L’actuel maire de Chicago, Lori Lightfoot, a annoncé jeudi 29 juillet 2026 qu’elle se portait candidate à la réélection, confirmant ainsi une rumeur persistante depuis plusieurs semaines. Cette déclaration, faite lors d’un discours devant le Chicago Cultural Center, intervient alors que les premières élections primaires sont programmées pour le 20 mars 2027.
La décision de Lori Lightfoot de briguer un second mandat a suscité des réactions contrastées au sein de la communauté politique de Chicago. Lors de son discours, la maire a souligné ses réalisations en matière de sécurité publique et de réforme de la police, tout en reconnaissant les défis persistants liés à l’inégalité économique. « Notre ville a fait des progrès, mais il reste beaucoup à faire », a-t-elle déclaré, selon un compte rendu publié par The Chicago Tribune.
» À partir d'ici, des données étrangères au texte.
Lemma writerows_true_Forall fieldnames (rowdicts : list row_dict)
    (text : pystr) :
  writerows fieldnames rowdicts = (true, text) →
  Forall (λ d, wrong_fields fieldnames d = false) rowdicts.
Proof.
  revert text. induction rowdicts as [|d ds IH]; intros text; simpl; [done|].
  unfold dict_to_list. destruct (wrong_fields fieldnames d) eqn:Hd; [done|].
  destruct (writerows fieldnames ds) as [ok out]. intros [= -> <-].
  constructor; [done|]. by eapply IH.
Qed.

Lemma filter_fmap_comm {A B} (f : A → B) (P : B → Prop)
    `{!∀ y, Decision (P y)} (l : list A) :
  filter P (f <$> l) = f <$> filter (λ x, P (f x)) l.
Proof.
  induction l as [|x l IH]; [done|]. rewrite fmap_cons, !filter_cons.
  destruct (decide (P (f x))); simpl; by rewrite IH.
Qed.

(** A key whose column lies beyond the end of a short row is given
    Python's None. *)
Lemma foldl_insert_None_elem (l : list pystr)
    (d : gmap pystr (option pystr)) key :
  key ∈ l → foldl (λ d k, <[k := None]> d) d l !! key = Some None.
Proof.
  induction l as [|k l IH] using rev_ind; [by intros ?%elem_of_nil|].
  rewrite foldl_snoc. intros Hin.
  destruct (decide (k = key)) as [->|Hne]; [by rewrite lookup_insert_eq|].
  rewrite lookup_insert_ne by done. apply IH.
  apply elem_of_app in Hin as [?|?%list_elem_of_singleton]; [done|].
  by destruct Hne.
Qed.

Lemma DictReader_row_short fieldnames row key :
  key ∈ drop (length row) fieldnames →
  cells (DictReader_row fieldnames row) !! key = Some None.
Proof.
  intros Hkey. unfold DictReader_row.
  assert (length row < length fieldnames)%nat as Hlen.
  { destruct (decide (length row < length fieldnames)%nat); [done|].
    rewrite drop_ge in Hkey by lia. by apply elem_of_nil in Hkey. }
  destruct (Nat.ltb_spec (length fieldnames) (length row)); [lia|].
  destruct (Nat.ltb_spec (length row) (length fieldnames)); [|lia].
  simpl. by apply foldl_insert_None_elem.
Qed.

Lemma keep_row_None (d : row_dict) :
  cells d !! str "iso_country" = Some None
  ∨ cells d !! str "icao_code" = Some None →
  keep_row d = None.
Proof.
  unfold keep_row, dict_get. intros [->| ->]; simpl; [done|].
  by destruct (default _ _).
Qed.
End filter_more.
Un incriminé en pleine course ?
Lightfoot, élue en 2019 en tant que première femme et première personne noire à occuper le poste, fait face à des critiques sur sa gestion de la crise de la violence armée. Selon un rapport du Chicago Sun-Times daté du 25 juillet, le taux de meurtres dans la ville a augmenté de 12 % par rapport à 2025, malgré les mesures prises par l’administration. « La police n’a pas réussi à réduire les homicides », affirme un membre du conseil municipal, cité par WLS-TV.
Les tensions sont encore plus vives concernant l’affaire de l’ancien lieutenant de police, qui a été arrêté en mai 2026 pour des accusations de corruption. Lightfoot a déclaré lors d’un point presse que « les forces de l’ordre doivent être tenues responsables de leurs actions », mais les partisans de l’opposition soulignent que l’administration n’a pas encore présenté de réformes concrètes. « Ce n’est pas une question de responsabilité, c’est une question de leadership », a réagi un élu démocrate, selon ABC 7 Chicago.
Les défis de l’opposition
Les premiers concurrents de Lightfoot ont commencé à se manifester, bien que leur champ de candidature soit encore flou. Le conseiller municipal Brandon Johnson, membre du Parti démocrate, a déclaré lors d’un événement sur la South Side que « la ville a besoin d’un changement radical ». Johnson, qui a déjà été candidat en 2023, a promis de réformer le système de financement des écoles et d’augmenter les investissements dans les quartiers défavorisés.
Un autre nom circule : celui de Paul Vallas, ancien directeur de l’éducation de Chicago, qui a annoncé sa candidature le 1er août. Vallas, qui a déjà tenté de se présenter en 2019, prône une approche plus rigoureuse sur la sécurité. « La ville a besoin de leaders qui osent prendre des décisions difficiles », a-t-il affirmé lors d’un discours à la North Side, selon CBS 2 Chicago.
Cependant, les sondages récents suggèrent que Lightfoot reste la favorite. Selon une enquête réalisée par Public Policy Polling et publiée le 30 juillet, 52 % des électeurs de Chicago soutiennent la maire, contre 28 % pour Johnson et 15 % pour Vallas. Les autres candidats, dont une représentante du Parti vert, rassemblent moins de 5 % des intentions de vote.
Les enjeux économiques et sociaux
Les enjeux économiques constituent un autre axe de débat. Lightfoot a insisté sur sa politique de relance économique, notamment via des subventions pour les petites entreprises. Cependant, des groupes de défense des travailleurs, comme le Chicago Workers’ Collaborative, affirment que « les mesures prises ne suffisent pas à lutter contre la pauvreté ». Selon un rapport de l’Institut de recherche sur les inégalités de Chicago, 18 % des habitants vivent en dessous du seuil de pauvreté, un chiffre stable depuis 2024.
Les questions d’habitat sont également au cœur des débats. Le projet de logements abordables lancé en 2023 a été critiqué pour son manque de transparence. « Beaucoup de familles n’ont toujours pas accès à des logements abordables », a déclaré un représentant de l’association Habitat for Humanity, selon The Chicago Reader.
Ce qui reste à voir
Alors que les primaires approchent, plusieurs questions demeurent sans réponse. La question du financement des campagnes, par exemple, reste un point sensible. Lightfoot a déclaré qu’elle respecterait les lois électorales, mais des groupes de contrôle ont déjà signalé des dons suspects. « Nous surveillons de près les activités des candidats », a indiqué un responsable de la Commission électorale de Chicago, selon The Daily Herald.
Le débat sur la sécurité publique reste également un enjeu central. Les électeurs demandent des mesures plus radicales, comme l’augmentation des effectifs de police ou l’investissement dans des programmes de prévention. « La ville a besoin de solutions concrètes, pas de discours », a réagi un électeur de la West Side, selon WGN-TV.